To do - Within the material below, locate the line with "unfold sync_published_box, forget_published." and the line with "unfold ingest_identity, store_identity.", then return those two lines and all lines between them, exactly as written.
[Working data Boundary: Start]
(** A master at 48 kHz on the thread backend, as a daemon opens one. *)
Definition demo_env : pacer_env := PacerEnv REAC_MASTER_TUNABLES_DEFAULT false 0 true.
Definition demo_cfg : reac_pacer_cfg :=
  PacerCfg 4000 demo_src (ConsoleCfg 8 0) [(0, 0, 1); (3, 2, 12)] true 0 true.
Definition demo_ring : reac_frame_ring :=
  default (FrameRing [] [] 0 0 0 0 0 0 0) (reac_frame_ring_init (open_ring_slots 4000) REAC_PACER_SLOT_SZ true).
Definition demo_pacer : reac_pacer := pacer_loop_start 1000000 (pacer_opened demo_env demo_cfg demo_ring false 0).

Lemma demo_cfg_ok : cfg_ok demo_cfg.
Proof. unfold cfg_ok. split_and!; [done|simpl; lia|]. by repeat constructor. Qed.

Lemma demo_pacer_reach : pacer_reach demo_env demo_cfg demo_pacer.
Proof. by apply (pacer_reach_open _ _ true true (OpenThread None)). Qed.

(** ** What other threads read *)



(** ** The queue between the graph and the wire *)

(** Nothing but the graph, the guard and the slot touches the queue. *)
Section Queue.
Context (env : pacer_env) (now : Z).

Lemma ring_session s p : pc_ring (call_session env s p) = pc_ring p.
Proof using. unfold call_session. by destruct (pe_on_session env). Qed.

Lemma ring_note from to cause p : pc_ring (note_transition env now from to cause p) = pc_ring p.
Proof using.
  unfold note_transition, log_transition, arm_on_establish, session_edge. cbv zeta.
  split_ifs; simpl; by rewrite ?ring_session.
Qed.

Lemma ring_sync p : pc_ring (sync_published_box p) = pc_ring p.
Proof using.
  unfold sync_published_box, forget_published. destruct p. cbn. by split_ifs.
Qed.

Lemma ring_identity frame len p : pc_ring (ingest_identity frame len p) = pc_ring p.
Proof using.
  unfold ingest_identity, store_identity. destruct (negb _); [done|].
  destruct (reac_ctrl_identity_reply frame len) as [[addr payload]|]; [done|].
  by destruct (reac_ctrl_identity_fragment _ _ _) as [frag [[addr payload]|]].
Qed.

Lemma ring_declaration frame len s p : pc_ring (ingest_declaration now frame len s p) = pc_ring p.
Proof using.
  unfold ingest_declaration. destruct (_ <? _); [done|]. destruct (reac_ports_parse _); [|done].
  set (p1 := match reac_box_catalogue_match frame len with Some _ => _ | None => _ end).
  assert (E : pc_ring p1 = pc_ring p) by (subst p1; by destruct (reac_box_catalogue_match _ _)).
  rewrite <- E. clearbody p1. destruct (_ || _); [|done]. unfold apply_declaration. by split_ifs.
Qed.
[Working data Boundary: End]
Answer to this problem -
  unfold sync_published_box, forget_published. destruct p. cbn. by split_ifs.
Qed.

Lemma ring_identity frame len p : pc_ring (ingest_identity frame len p) = pc_ring p.
Proof using.
  unfold ingest_identity, store_identity. destruct (negb _); [done|].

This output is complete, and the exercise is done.